Segment Start: Extracted information
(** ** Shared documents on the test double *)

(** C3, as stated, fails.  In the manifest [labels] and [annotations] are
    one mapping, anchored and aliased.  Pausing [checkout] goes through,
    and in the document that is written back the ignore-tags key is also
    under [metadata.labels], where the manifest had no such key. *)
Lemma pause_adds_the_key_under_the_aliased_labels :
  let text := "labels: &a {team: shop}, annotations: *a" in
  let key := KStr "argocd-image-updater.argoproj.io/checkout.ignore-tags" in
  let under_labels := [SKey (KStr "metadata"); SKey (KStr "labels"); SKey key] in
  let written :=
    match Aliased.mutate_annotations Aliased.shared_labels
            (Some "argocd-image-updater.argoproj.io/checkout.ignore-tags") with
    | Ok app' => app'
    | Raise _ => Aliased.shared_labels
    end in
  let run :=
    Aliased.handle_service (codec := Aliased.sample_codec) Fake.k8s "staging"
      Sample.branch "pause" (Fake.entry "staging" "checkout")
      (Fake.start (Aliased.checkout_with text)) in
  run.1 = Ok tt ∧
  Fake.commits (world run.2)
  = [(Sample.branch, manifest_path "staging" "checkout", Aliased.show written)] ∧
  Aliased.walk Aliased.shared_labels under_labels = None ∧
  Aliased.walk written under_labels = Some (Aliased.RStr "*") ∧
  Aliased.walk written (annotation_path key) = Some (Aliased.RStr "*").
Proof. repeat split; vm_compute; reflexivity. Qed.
Segment End: Extracted information
Segment Start: Extracted information
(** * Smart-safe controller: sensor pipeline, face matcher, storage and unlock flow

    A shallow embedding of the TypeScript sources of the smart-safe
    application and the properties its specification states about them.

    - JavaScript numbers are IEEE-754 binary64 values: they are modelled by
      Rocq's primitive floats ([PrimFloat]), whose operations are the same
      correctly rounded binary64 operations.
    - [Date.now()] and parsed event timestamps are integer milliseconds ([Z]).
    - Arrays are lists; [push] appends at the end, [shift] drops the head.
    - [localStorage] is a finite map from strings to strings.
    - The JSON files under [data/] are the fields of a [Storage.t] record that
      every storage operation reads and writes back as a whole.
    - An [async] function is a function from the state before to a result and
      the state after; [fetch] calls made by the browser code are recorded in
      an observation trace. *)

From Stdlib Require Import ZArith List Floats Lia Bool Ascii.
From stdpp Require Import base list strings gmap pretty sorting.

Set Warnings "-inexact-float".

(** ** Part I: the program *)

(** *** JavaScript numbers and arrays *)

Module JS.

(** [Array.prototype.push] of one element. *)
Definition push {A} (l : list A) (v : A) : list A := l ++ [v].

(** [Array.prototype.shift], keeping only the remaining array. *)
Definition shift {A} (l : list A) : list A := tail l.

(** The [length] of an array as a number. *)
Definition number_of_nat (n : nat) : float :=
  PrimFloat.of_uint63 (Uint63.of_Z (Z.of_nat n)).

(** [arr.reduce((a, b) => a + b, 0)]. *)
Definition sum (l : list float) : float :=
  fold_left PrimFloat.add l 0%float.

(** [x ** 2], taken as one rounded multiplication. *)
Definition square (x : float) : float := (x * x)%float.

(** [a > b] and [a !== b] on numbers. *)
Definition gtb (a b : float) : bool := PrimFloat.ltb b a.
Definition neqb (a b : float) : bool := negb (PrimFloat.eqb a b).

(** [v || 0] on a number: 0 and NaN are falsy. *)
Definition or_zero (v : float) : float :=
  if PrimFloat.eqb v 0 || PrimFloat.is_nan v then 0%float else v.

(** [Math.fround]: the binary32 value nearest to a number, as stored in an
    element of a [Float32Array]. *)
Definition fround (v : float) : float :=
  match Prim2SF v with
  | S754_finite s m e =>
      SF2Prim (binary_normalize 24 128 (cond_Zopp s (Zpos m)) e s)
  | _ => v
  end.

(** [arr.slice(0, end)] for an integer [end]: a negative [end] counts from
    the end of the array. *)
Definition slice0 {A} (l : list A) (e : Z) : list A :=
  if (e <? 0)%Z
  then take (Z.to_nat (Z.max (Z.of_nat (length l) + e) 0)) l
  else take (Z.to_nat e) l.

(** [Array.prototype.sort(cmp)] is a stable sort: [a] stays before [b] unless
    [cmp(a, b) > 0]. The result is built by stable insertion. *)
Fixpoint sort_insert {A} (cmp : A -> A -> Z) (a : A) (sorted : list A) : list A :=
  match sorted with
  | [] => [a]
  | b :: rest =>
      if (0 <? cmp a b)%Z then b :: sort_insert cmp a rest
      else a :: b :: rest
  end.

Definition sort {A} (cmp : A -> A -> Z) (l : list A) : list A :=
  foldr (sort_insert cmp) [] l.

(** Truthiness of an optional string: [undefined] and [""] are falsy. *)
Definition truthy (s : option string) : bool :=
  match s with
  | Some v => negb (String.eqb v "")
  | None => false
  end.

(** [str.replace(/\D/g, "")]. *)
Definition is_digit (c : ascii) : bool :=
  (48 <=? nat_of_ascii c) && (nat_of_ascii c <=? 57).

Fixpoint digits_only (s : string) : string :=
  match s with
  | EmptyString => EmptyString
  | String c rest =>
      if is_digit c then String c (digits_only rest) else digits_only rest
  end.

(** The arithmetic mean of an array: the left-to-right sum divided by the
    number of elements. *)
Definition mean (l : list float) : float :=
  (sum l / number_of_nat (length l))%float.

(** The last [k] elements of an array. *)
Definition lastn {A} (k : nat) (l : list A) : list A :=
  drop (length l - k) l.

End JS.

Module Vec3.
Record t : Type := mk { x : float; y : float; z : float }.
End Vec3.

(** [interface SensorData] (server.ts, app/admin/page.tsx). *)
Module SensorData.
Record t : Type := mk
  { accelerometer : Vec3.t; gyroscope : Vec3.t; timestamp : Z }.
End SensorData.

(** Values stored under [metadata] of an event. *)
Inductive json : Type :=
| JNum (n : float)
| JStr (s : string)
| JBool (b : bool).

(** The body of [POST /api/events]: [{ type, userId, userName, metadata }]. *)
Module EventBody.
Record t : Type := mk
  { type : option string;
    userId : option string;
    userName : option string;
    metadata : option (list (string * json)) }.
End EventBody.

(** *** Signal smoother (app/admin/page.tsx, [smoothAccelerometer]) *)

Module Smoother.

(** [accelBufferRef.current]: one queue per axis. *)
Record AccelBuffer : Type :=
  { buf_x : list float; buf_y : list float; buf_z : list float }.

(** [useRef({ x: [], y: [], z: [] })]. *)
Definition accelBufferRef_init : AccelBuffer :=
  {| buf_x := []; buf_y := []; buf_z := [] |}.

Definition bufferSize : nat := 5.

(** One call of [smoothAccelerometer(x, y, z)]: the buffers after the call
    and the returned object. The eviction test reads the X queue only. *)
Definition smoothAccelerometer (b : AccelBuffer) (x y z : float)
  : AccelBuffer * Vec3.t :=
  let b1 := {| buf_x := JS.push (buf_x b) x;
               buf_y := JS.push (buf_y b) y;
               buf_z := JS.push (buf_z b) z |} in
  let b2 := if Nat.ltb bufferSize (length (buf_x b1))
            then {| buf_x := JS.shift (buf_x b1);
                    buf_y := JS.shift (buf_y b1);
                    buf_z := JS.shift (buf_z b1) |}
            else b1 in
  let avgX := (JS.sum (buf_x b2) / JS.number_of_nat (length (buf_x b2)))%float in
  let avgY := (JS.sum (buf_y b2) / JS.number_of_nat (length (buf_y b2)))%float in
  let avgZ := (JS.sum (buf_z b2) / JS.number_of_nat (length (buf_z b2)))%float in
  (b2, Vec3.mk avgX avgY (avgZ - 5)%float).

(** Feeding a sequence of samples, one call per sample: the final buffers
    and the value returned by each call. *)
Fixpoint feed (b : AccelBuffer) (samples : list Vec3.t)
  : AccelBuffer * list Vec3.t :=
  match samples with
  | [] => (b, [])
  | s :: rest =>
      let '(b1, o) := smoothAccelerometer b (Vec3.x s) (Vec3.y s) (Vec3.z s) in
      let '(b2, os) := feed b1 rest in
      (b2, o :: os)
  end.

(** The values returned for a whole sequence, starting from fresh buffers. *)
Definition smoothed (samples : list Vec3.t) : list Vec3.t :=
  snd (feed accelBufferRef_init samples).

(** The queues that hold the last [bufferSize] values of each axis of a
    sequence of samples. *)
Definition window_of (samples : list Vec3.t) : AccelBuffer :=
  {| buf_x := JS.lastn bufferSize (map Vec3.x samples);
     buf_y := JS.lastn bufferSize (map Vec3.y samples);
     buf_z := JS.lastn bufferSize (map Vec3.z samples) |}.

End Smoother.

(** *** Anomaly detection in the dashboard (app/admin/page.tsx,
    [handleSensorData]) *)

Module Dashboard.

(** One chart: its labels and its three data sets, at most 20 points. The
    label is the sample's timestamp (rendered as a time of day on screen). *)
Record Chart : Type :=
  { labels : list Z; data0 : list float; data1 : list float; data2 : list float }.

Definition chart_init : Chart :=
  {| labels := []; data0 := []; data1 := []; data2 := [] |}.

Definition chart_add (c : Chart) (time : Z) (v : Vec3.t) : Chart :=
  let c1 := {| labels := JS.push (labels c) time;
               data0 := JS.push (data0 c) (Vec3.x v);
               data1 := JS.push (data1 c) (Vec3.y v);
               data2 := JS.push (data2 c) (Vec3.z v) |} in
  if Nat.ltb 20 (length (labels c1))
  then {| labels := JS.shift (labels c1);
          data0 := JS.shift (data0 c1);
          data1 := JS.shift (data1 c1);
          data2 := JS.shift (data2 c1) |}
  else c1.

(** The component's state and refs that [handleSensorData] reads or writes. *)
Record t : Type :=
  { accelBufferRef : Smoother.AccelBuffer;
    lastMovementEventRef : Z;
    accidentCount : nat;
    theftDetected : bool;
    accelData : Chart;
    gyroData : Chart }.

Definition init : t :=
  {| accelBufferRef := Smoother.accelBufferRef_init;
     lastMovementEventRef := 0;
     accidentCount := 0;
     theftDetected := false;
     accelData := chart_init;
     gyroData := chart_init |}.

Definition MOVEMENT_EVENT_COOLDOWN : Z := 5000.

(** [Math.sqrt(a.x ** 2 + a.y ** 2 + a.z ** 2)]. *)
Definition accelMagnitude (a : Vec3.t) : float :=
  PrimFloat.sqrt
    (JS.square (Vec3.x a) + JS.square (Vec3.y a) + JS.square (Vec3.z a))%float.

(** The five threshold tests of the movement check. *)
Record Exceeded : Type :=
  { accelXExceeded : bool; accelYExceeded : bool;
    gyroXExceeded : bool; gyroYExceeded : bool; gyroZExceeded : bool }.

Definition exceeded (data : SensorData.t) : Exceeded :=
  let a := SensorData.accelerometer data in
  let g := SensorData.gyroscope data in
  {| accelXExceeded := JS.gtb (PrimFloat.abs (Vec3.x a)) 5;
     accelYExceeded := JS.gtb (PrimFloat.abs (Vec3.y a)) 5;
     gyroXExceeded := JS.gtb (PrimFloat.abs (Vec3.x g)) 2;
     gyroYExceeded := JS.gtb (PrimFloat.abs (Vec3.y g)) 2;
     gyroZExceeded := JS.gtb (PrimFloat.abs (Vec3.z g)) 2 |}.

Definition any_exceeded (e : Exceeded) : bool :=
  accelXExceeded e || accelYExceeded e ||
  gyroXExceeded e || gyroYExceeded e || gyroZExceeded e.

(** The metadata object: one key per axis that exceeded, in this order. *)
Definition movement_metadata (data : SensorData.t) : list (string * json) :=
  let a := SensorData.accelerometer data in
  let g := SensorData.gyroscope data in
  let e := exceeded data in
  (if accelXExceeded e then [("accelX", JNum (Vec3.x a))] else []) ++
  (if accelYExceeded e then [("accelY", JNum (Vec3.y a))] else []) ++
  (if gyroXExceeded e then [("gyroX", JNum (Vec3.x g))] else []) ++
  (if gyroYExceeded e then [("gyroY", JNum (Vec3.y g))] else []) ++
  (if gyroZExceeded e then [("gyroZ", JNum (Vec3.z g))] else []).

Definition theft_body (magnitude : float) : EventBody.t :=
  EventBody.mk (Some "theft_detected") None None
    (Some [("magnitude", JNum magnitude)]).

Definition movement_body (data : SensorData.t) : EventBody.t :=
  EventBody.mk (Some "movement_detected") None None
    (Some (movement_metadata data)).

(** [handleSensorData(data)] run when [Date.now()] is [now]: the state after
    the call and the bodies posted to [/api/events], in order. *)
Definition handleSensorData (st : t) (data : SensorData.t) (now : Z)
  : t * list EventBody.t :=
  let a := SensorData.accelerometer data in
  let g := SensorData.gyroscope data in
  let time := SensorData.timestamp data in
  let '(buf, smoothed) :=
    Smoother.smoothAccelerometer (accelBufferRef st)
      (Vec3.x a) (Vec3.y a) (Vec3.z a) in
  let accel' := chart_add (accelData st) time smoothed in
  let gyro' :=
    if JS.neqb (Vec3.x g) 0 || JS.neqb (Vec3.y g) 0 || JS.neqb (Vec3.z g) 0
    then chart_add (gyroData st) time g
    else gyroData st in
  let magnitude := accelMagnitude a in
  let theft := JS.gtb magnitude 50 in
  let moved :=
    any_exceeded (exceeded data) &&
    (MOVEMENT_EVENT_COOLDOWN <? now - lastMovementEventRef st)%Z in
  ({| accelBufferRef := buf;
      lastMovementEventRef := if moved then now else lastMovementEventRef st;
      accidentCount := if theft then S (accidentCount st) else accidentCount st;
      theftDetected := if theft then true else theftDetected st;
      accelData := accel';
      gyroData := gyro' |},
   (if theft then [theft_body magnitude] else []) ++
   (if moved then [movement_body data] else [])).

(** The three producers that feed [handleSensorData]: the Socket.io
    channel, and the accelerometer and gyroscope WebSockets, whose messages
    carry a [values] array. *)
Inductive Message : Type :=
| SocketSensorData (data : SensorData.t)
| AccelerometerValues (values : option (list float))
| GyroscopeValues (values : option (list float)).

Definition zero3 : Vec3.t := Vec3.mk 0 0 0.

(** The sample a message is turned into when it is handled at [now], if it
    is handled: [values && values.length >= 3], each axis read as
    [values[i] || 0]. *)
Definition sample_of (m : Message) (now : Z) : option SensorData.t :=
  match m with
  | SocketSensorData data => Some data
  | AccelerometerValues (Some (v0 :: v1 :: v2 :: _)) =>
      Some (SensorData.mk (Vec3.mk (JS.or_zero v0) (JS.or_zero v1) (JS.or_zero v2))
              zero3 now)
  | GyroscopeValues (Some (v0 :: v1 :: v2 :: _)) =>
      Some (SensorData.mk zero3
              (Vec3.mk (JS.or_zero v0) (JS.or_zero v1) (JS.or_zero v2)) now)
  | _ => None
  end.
Segment End: Extracted information
Segment Start: Extracted information
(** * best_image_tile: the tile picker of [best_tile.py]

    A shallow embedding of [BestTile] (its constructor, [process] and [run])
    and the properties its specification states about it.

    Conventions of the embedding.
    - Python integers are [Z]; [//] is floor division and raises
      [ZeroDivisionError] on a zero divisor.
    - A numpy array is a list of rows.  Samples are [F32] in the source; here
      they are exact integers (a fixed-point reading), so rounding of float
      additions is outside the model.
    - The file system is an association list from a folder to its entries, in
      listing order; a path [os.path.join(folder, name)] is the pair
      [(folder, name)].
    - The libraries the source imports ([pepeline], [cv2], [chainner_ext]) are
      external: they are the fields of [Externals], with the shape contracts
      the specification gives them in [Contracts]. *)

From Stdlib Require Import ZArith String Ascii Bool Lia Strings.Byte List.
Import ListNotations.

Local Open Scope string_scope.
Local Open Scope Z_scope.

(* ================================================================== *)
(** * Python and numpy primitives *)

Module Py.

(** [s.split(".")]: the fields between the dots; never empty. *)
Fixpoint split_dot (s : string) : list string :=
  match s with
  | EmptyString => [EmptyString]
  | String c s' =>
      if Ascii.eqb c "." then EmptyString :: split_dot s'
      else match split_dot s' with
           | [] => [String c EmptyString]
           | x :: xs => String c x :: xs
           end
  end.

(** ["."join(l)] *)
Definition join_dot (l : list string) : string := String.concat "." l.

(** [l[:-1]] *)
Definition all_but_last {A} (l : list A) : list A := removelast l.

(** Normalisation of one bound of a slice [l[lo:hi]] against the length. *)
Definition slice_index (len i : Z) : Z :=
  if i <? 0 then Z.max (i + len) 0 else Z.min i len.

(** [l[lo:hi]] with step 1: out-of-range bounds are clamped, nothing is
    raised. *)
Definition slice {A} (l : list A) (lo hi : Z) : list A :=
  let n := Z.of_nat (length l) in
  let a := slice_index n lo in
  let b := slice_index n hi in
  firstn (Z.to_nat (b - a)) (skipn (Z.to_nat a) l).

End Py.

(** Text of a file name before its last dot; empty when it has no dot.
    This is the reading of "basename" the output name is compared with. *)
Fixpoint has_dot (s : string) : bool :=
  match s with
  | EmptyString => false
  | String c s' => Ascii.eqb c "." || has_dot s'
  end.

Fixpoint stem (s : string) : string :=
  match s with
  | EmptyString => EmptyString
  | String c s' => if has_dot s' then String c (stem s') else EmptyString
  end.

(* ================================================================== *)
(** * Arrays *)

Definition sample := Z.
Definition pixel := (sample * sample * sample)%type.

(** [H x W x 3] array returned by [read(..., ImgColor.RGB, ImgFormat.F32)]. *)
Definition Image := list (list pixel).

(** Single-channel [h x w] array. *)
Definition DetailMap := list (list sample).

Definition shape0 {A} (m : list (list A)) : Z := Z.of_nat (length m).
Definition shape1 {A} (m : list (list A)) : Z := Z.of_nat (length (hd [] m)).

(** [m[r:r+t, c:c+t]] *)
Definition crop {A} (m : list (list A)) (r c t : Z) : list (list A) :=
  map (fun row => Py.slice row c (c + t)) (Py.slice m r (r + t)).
Segment End: Extracted information
■ **Instructions for the task**: All lines holding the word "safe" must be found in the listing and copied.

■ **Written reply**:
(** * Smart-safe controller: sensor pipeline, face matcher, storage and unlock flow
    A shallow embedding of the TypeScript sources of the smart-safe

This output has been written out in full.